APPLICATIONS OF TECHNOLOGY:
- Battery testing
- Fast, scalable
The battery industry generally lacks a fast and scalable solution for determining the physical condition of batteries in various stages of their manufacture and use, e.g., during research and development, testing, production, bench assembly, and post fabrication and sealing. The current techniques for diagnosing the physical condition of a battery, e.g., employed at-scale, are limited to electrical and thermal techniques, which are recognized as being inaccurate, destructive, and/or unsuitable for battery diagnostics while the battery is in-use. There is a recognized need for scalable and non-destructive diagnostic techniques for accurately monitoring and assessing a battery’s internal state in a way that can inform further analyses of the battery’s physical condition, including the ability to determine state of charge (SOC), state of health (SOH), quality of construction, defect or failure state, and other physical properties of the battery.

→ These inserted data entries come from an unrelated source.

(** * Video-Reel: the video assembly pipeline

  A shallow embedding of the server-side video compilation code
  (subtitle processor, FFmpeg-based processors, the Revideo wrapper and
  the generation routine of the routes file) together with the
  properties of the specification that concern it.

  Conventions of the embedding:
  - a JavaScript string that is inspected character by character
    (caption text) is a list of UTF-16 code units, each an [N];
    paths, tool arguments and messages are [string]s;
  - a JavaScript number that carries a duration or a time stamp is a
    rational ([Q]); sums are written in the order in which the code
    performs them.  Where a property depends on what a division and
    the additions that follow it amount to (the windows of the subtitle
    lines, the time given to each image), the operations are those of
    IEEE 754 doubles, [JS.fadd], [JS.fsub], [JS.fmul] and [JS.fdiv],
    which round their exact result;
  - code that awaits external tools runs in a small monad over a world
    (files on disk, spawned processes, the video record), the tools'
    answers being read from an environment record. *)

From Stdlib Require Import List String Ascii Bool Arith PeanoNat.
From Stdlib Require Import ZArith NArith QArith Qabs Qround Lia Lqa DecimalString.
Import ListNotations.

Local Open Scope list_scope.

(* ================================================================== *)
(** * JavaScript strings and the built-ins the code uses *)
(* ================================================================== *)

Module JS.

(** A string is a sequence of UTF-16 code units. *)
Definition jsstring : Type := list N.

Definition of_string (s : string) : jsstring :=
  map N_of_ascii (list_ascii_of_string s).

(** A string is truthy exactly when it is not empty. *)
Definition truthy (s : jsstring) : bool :=
  match s with [] => false | _ :: _ => true end.

Definition SPACE : N := 32%N.
Definition DOT : N := 46%N.

(** [\w] : ASCII letters, digits and the underscore. *)
Definition is_word (c : N) : bool :=
  ((48 <=? c) && (c <=? 57) || (65 <=? c) && (c <=? 90)
   || (c =? 95) || (97 <=? c) && (c <=? 122))%N.

(** [\s] : the WhiteSpace and LineTerminator code points; [trim]
    removes the same set. *)
Definition is_space (c : N) : bool :=
  ((9 <=? c) && (c <=? 13) || (c =? 32) || (c =? 160) || (c =? 5760)
   || (8192 <=? c) && (c <=? 8202) || (c =? 8232) || (c =? 8233)
   || (c =? 8239) || (c =? 8287) || (c =? 12288) || (c =? 65279))%N.

(** [s.split(sep)] for a one-character separator: never empty, the
    empty string splits into one empty piece. *)
Fixpoint split (sep : N) (s : jsstring) : list jsstring :=
  match s with
  | [] => [[]]
  | c :: r =>
      if (c =? sep)%N then [] :: split sep r
      else match split sep r with
           | w :: ws => (c :: w) :: ws
           | [] => [[c]]
           end
  end.

(** [s.replace(/\s+/g, ' ')]: every maximal run of white space becomes
    one space; [in_run] tells that the previous unit was white space. *)
Fixpoint replace_space_runs (in_run : bool) (s : jsstring) : jsstring :=
  match s with
  | [] => []
  | c :: r =>
      if is_space c
      then (if in_run then replace_space_runs true r
            else SPACE :: replace_space_runs true r)
      else c :: replace_space_runs false r
  end.

Fixpoint trimStart (s : jsstring) : jsstring :=
  match s with
  | [] => []
  | c :: r => if is_space c then trimStart r else s
  end.

Fixpoint trimEnd (s : jsstring) : jsstring :=
  match s with
  | [] => []
  | c :: r =>
      match trimEnd r with
      | [] => if is_space c then [] else [c]
      | r' => c :: r'
      end
  end.

Definition trim (s : jsstring) : jsstring := trimEnd (trimStart s).

(** [s.substring(0, n)] *)
Definition substring0 (n : nat) (s : jsstring) : jsstring := firstn n s.

(** [Array.prototype.join] on texts. *)
Fixpoint join_text (sep : jsstring) (l : list jsstring) : jsstring :=
  match l with
  | [] => []
  | [a] => a
  | a :: r => a ++ sep ++ join_text sep r
  end.

(** ** [parseFloat]

    The longest prefix that is a decimal literal (sign, digits, fraction,
    exponent), after leading white space; [None] stands for [NaN].  The
    literal [Infinity] is outside the model. *)

Definition digit (c : N) : option Z :=
  if ((48 <=? c) && (c <=? 57))%N then Some (Z.of_N (c - 48)) else None.

(** The digits at the head of [s]: their value after [acc], how many
    there are, and what follows them. *)
Fixpoint read_digits (s : jsstring) (acc : Z) (count : nat) : Z * nat * jsstring :=
  match s with
  | [] => (acc, count, [])
  | c :: r =>
      match digit c with
      | Some d => read_digits r (acc * 10 + d)%Z (S count)
      | None => (acc, count, s)
      end
  end.

Definition read_sign (s : jsstring) : bool * jsstring :=
  match s with
  | c :: r => if (c =? 45)%N then (true, r)
              else if (c =? 43)%N then (false, r) else (false, s)
  | [] => (false, [])
  end.

Definition pow10 (e : Z) : Q :=
  if (0 <=? e)%Z then inject_Z (10 ^ e) else / inject_Z (10 ^ (- e)).

(** The exponent part at the head of [s], zero when there is none. *)
Definition read_exponent (s : jsstring) : Z :=
  match s with
  | c :: r =>
      if ((c =? 101) || (c =? 69))%N then
        let '(negative, r1) := read_sign r in
        let '(v, n, _) := read_digits r1 0%Z 0%nat in
        match n with
        | O => 0%Z
        | S _ => if negative then (- v)%Z else v
        end
      else 0%Z
  | [] => 0%Z
  end.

A team of researchers from Lawrence Berkeley National Laboratory and Feasible, Inc. have developed systems and methods of determining physical conditions of a battery, such as state of charge (SOC), state of health (SOH), quality of construction, defect, or failure state include driving two or more acoustic signals of two or more amplitudes, each acoustic signal having two or more frequencies, into the battery and detecting vibrations generated in the battery based on the two or more acoustic signals. Nonlinear response characteristics of the battery for the two or more acoustic signals are determined from the detected vibrations. The physical conditions of the battery are determined based at least in part on the nonlinear response characteristics, using nonlinear acoustic resonance spectroscopy (NARS) or nonlinear resonant ultrasound spectroscopy (NRUS).
For details regarding this invention, see Published U. S. Patent Application 15/836,531 (Publication No. US 2018/0164383).
DEVELOPMENT STAGE: Proven principle.
STATUS: Published U. S. Patent Application 15/836,531 (Publication No. US 2018/0164383). Available for licensing or collaborative research.